Collected data entries
==============================

(* ===== verification/PoW.v ===== *)
(** * Proof of work: libPOW/pow.cpp

    Difficulty levels and the boundaries they stand for, mining on the light dataset
    and verification.  A 256-bit hash is the number of its bytes; strings are lists of
    character codes.  The ethash functions of the bundled library are the class
    [Ethash].  Mining on graphics cards, through a proxy or a work server is not
    modelled. *)

From stdpp Require Import base numbers list.
From S2P Require Import Prelude Serializable OpenSSL Schnorr.
Open Scope Z_scope.

(** ** Hexadecimal strings *)

Definition hex_digit (n : Z) : Z := if n <? 10 then 48 + n else 87 + n.

Definition hex_digit_upper (n : Z) : Z := if n <? 10 then 48 + n else 55 + n.

(** Two digits per byte. *)
Definition hex_string (digit : Z -> Z) (b : bytes) : list Z := concat ((fun x => [digit (x / 16); digit (x mod 16)]) <$> b).
Definition BytesToHexString : bytes -> list Z := hex_string hex_digit.
(** [DataConversion::Uint8VecToHexStr], [charArrToHexStr] *)
Definition Uint8VecToHexStr : bytes -> list Z := hex_string hex_digit_upper.

Definition FromHex (c : Z) : Z :=
  if (48 <=? c) && (c <=? 57) then c - 48
  else if (97 <=? c) && (c <=? 102) then c - 97 + 10
  else if (65 <=? c) && (c <=? 70) then c - 65 + 10
  else -1.

Fixpoint hex_pairs (s : list Z) : bytes :=
  match s with
  | h :: l :: s => u8 (FromHex h * 16 + FromHex l) :: hex_pairs s
  | _ => []
  end.

(** [FromHex] never throws, so the handlers of the source are never run. *)
Definition HexStringToBytes (s : list Z) : bytes :=
  let s' := match s with 48 :: 120 :: s' => s' | _ => s end in
  if zlen s mod 2 =? 0 then hex_pairs s'
  else match s' with [] => [] | c :: s' => u8 (FromHex c) :: hex_pairs s' end.

(** Other sizes leave the hash uninitialized, and the caller reads it. *)
Definition StringToBlockhash (s : list Z) : outcome Z :=
  let b := HexStringToBytes s in
  if negb (zlen b =? 32) then Fault Undefined else Ret (be_combine b).

Definition BlockhashToHexString (h : Z) : list Z := BytesToHexString (be_split 32 h).

(** [std::hex << value] prints no leading zeros. *)
Fixpoint strip_zeros (s : list Z) : list Z :=
  match s with
  | c :: (_ :: _) as s' => if c =? 48 then strip_zeros s' else s
  | _ => s
  end.

(** [DataConversion::IntegerToHexString<uint256_t, 32>] *)
Definition IntegerToHexString (value : Z) : list Z :=
  let strResult := strip_zeros (BytesToHexString (be_split 32 value)) in
  if zlen strResult <? 64 then replicate (64 - length strResult) 48 ++ strResult else strResult.

(** ** Difficulty and boundary *)

(** [DataConversion::clz] *)
Definition clz_lookup : list Z := [4; 3; 2; 2; 1; 1; 1; 1; 0; 0; 0; 0; 0; 0; 0; 0].
Definition clz (x : Z) : Z :=
  let upper := Z.land (Z.shiftr x 4) 15 in
  let lower := Z.land x 15 in
  if negb (upper =? 0) then nth (Z.to_nat upper) clz_lookup 0 else 4 + nth (Z.to_nat lower) clz_lookup 0.

Fixpoint count_zeros (b : bytes) : Z :=
  match b with
  | [] => 0
  | x :: b => if negb (x =? 0) then clz x else 8 + count_zeros b
  end.

Definition CountLeadingZeros (boundary : Z) : Z := count_zeros (be_split 32 boundary).

Definition masks : list Z := [255; 127; 63; 31; 15; 7; 3; 1].

Definition DifficultyLevelInInt (difficulty : Z) : outcome Z :=
  let firstNbytesToSet := Z.to_nat (difficulty / 8) in
  let b := replicate firstNbytesToSet 0 ++ replicate (32 - firstNbytesToSet) 255 in
  let b := <[firstNbytesToSet := nth (Z.to_nat (difficulty mod 8)) masks 0]> b in
  StringToBlockhash (BytesToHexString b).

Abbreviation u256 := (wrap 256).

Section boundary.
Context (POW_BOUNDARY_N_DIVIDED POW_BOUNDARY_N_DIVIDED_START : Z).   (** [unsigned int] *)

Definition DifficultyLevelInIntDevided (difficulty : Z) : outcome Z :=
  if difficulty <? POW_BOUNDARY_N_DIVIDED_START then DifficultyLevelInInt difficulty
  else if POW_BOUNDARY_N_DIVIDED =? 0 then Fault Undefined
  else
    let n_level := u8 ((difficulty - POW_BOUNDARY_N_DIVIDED_START) / POW_BOUNDARY_N_DIVIDED) in
    let m_sub_level := u8 ((difficulty - POW_BOUNDARY_N_DIVIDED_START) mod POW_BOUNDARY_N_DIVIDED) in
    let difficulty_level := u8 (POW_BOUNDARY_N_DIVIDED_START + n_level) in
    cur_boundary ← DifficultyLevelInInt difficulty_level;
    let step := Z.shiftr cur_boundary 1 / POW_BOUNDARY_N_DIVIDED in
    let new_boundary := u256 (cur_boundary - u256 (step * m_sub_level)) in
    StringToBlockhash (IntegerToHexString new_boundary).

(** A division by zero of the number library throws; the assertion ends the process. *)
Definition DevidedBoundaryToDifficulty (boundary : Z) : outcome Z :=
  let difficulty_level := u8 (CountLeadingZeros boundary) in
  if difficulty_level <? POW_BOUNDARY_N_DIVIDED_START then Ret difficulty_level
  else
    i_cur_level ← DifficultyLevelInInt difficulty_level;
    if POW_BOUNDARY_N_DIVIDED =? 0 then Fault Thrown
    else
      let step := Z.shiftr i_cur_level 1 / POW_BOUNDARY_N_DIVIDED in
      let n_level := difficulty_level - POW_BOUNDARY_N_DIVIDED_START in
      if step =? 0 then Fault Thrown
      else
        let m_sub_level := u256 (i_cur_level - boundary) / step in
        if negb (m_sub_level <? POW_BOUNDARY_N_DIVIDED) then Fault Terminate
        else Ret (u8 (POW_BOUNDARY_N_DIVIDED_START + n_level * POW_BOUNDARY_N_DIVIDED + m_sub_level)).

End boundary.

(** ** Mining and verification *)

(** The ethash library: the epoch of a block number, the final hash and mix hash that
    the dataset of an epoch gives for a header and a nonce, and verification. *)
Class Ethash := {
  get_epoch_number : Z -> Z;
  ethash_hash : Z -> Z -> Z -> Z * Z;
  ethash_verify : Z -> Z -> Z -> Z -> Z -> bool     (** epoch, header, mix hash, nonce, boundary *)
}.

Class EthashSpec `{Ethash} : Prop := {
  ethash_range e h n : in_range 256 (ethash_hash e h n).1 /\ in_range 256 (ethash_hash e h n).2;
  ethash_verify_spec e h mix n b :
    ethash_verify e h mix n b = true <-> mix = (ethash_hash e h n).2 /\ (ethash_hash e h n).1 <= b
}.

(** The members of [POW] that verification and mining on the processor use.  An epoch
    context is the number of its epoch. *)
Record POW := mkPOW {
  m_currentBlockNum : Z;
  m_epochContextLight : Z;
  m_epochContextFull : option Z
}.

Record mining_result := mkMiningResult { mr_result : list Z; mr_mix_hash : list Z; mr_nonce : Z; mr_success : bool }.
Definition mining_failure : mining_result := mkMiningResult [] [] 0 false.

Section pow.
Context `{Hssl : OpenSSL} `{Heth : Ethash} (POW_BOUNDARY_N_DIVIDED POW_BOUNDARY_N_DIVIDED_START : Z).
Abbreviation boundary_of := (DifficultyLevelInIntDevided POW_BOUNDARY_N_DIVIDED POW_BOUNDARY_N_DIVIDED_START).
Implicit Types p : POW.

Definition POW_new : POW := mkPOW 0 (get_epoch_number 0) None.

(** Without the other kinds of miners. *)
Definition EthashConfigureClient p (block_number : Z) (fullDataset : bool) : POW :=
  let changed := negb (get_epoch_number block_number =? get_epoch_number (m_currentBlockNum p)) in
  let light := if changed then get_epoch_number block_number else m_epochContextLight p in
  let full :=
    if fullDataset && (bool_decide (m_epochContextFull p = None) || changed)
    then Some (get_epoch_number block_number) else m_epochContextFull p in
  mkPOW block_number light full.

(** One entry per turn of the loop: [m_shouldMine], which another thread may clear, and
    the seconds that have passed. *)
Fixpoint mine_loop (epoch headerHash boundary nonce timeWindow : Z) (turns : list (bool * Z)) : outcome mining_result :=
  match turns with
  | [] => Fault StillDrawing
  | (m_shouldMine, timePassedInSeconds) :: turns =>
      if negb m_shouldMine then Ret mining_failure
      else
        let '(final_hash, mix_hash) := ethash_hash epoch headerHash nonce in
        if final_hash <=? boundary
        then Ret (mkMiningResult (BlockhashToHexString final_hash) (BlockhashToHexString mix_hash) nonce true)
        else if timePassedInSeconds >? timeWindow then Ret mining_failure
        else mine_loop epoch headerHash boundary (u64 (nonce + 1)) timeWindow turns
  end.

Definition MineLight p (headerHash boundary startNonce timeWindow : Z) (turns : list (bool * Z)) : outcome mining_result :=
  mine_loop (m_epochContextLight p) headerHash boundary startNonce timeWindow turns.

Definition MineFull p (headerHash boundary startNonce timeWindow : Z) (turns : list (bool * Z)) : outcome mining_result :=
  match m_epochContextFull p with
  | None => Fault NullPointer
  | Some epoch => mine_loop epoch headerHash boundary startNonce timeWindow turns
  end.

Definition PoWMine p (blockNum difficulty headerHash : Z) (fullDataset : bool) (startNonce timeWindow : Z)
    (turns : list (bool * Z)) : outcome (mining_result * POW) :=
  let p := EthashConfigureClient p blockNum fullDataset in
  boundary ← boundary_of difficulty;
  result ← (if fullDataset then MineFull p headerHash boundary startNonce timeWindow turns
            else MineLight p headerHash boundary startNonce timeWindow turns);
  Ret (result, p).

Definition PoWVerify p (blockNum difficulty headerHash winning_nonce : Z) (winning_result winning_mixhash : list Z)
  : outcome (bool * POW) :=
  let p := EthashConfigureClient p blockNum false in
  boundary ← boundary_of difficulty;
  winnning_result ← StringToBlockhash winning_result;
  winningMixhash ← StringToBlockhash winning_mixhash;
  if negb (winnning_result <=? boundary) then Ret (false, p)
  else Ret (ethash_verify (m_epochContextLight p) headerHash winningMixhash winning_nonce boundary, p).

Definition CheckSolnAgainstsTargetedDifficulty (result : list Z) (difficulty : Z) : outcome bool :=
  boundary ← boundary_of difficulty;
  hashResult ← StringToBlockhash result;
  Ret (hashResult <=? boundary).

(** ** What is hashed *)

(** [SetNumber] at the end of the vector. *)
Definition append_number (vec : bytes) (value len : Z) : outcome bytes :=
  match Serializable.SetNumber vec (zlen vec) value len with Some vec => Ret vec | None => Fault Undefined end.

(** [rand1] and [rand2] are arrays of 32 bytes. *)
Definition ConcatAndhash (rand1 rand2 : bytes) (ipAddr : Z) (pubKey : PubKey) (lookupId gasPrice : Z) : outcome bytes :=
  let vec := rand1 ++ rand2 in
  ipAddrVec ← append_number [] ipAddr 16;
  let vec := vec ++ ipAddrVec in
  let vec := (PubKey_Serialize pubKey vec (zlen vec)).2 in
  vec ← append_number vec lookupId 4;
  vec ← append_number vec gasPrice 16;
  Ret (SHA256 (SHA2.Update SHA2.Reset vec)).

Definition GenHeaderHash (rand1 rand2 : bytes) (ipAddr : Z) (pubKey : PubKey) (lookupId gasPrice : Z) : outcome Z :=
  sha2_result ← ConcatAndhash rand1 rand2 ipAddr pubKey lookupId gasPrice;
  StringToBlockhash (Uint8VecToHexStr sha2_result).

End pow.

==============================

● **Work task**
Give the exact lines, and only those, from the line containing "let b := HexStringToBytes s in" through the line containing "let firstNbytesToSet := Z.to_nat" in the entries above.

● **Response to the exercise**
  let b := HexStringToBytes s in
  if negb (zlen b =? 32) then Fault Undefined else Ret (be_combine b).

Definition BlockhashToHexString (h : Z) : list Z := BytesToHexString (be_split 32 h).

(** [std::hex << value] prints no leading zeros. *)
Fixpoint strip_zeros (s : list Z) : list Z :=
  match s with
  | c :: (_ :: _) as s' => if c =? 48 then strip_zeros s' else s
  | _ => s
  end.

(** [DataConversion::IntegerToHexString<uint256_t, 32>] *)
Definition IntegerToHexString (value : Z) : list Z :=
  let strResult := strip_zeros (BytesToHexString (be_split 32 value)) in
  if zlen strResult <? 64 then replicate (64 - length strResult) 48 ++ strResult else strResult.

(** ** Difficulty and boundary *)

(** [DataConversion::clz] *)
Definition clz_lookup : list Z := [4; 3; 2; 2; 1; 1; 1; 1; 0; 0; 0; 0; 0; 0; 0; 0].
Definition clz (x : Z) : Z :=
  let upper := Z.land (Z.shiftr x 4) 15 in
  let lower := Z.land x 15 in
  if negb (upper =? 0) then nth (Z.to_nat upper) clz_lookup 0 else 4 + nth (Z.to_nat lower) clz_lookup 0.

Fixpoint count_zeros (b : bytes) : Z :=
  match b with
  | [] => 0
  | x :: b => if negb (x =? 0) then clz x else 8 + count_zeros b
  end.

Definition CountLeadingZeros (boundary : Z) : Z := count_zeros (be_split 32 boundary).

Definition masks : list Z := [255; 127; 63; 31; 15; 7; 3; 1].

Definition DifficultyLevelInInt (difficulty : Z) : outcome Z :=
  let firstNbytesToSet := Z.to_nat (difficulty / 8) in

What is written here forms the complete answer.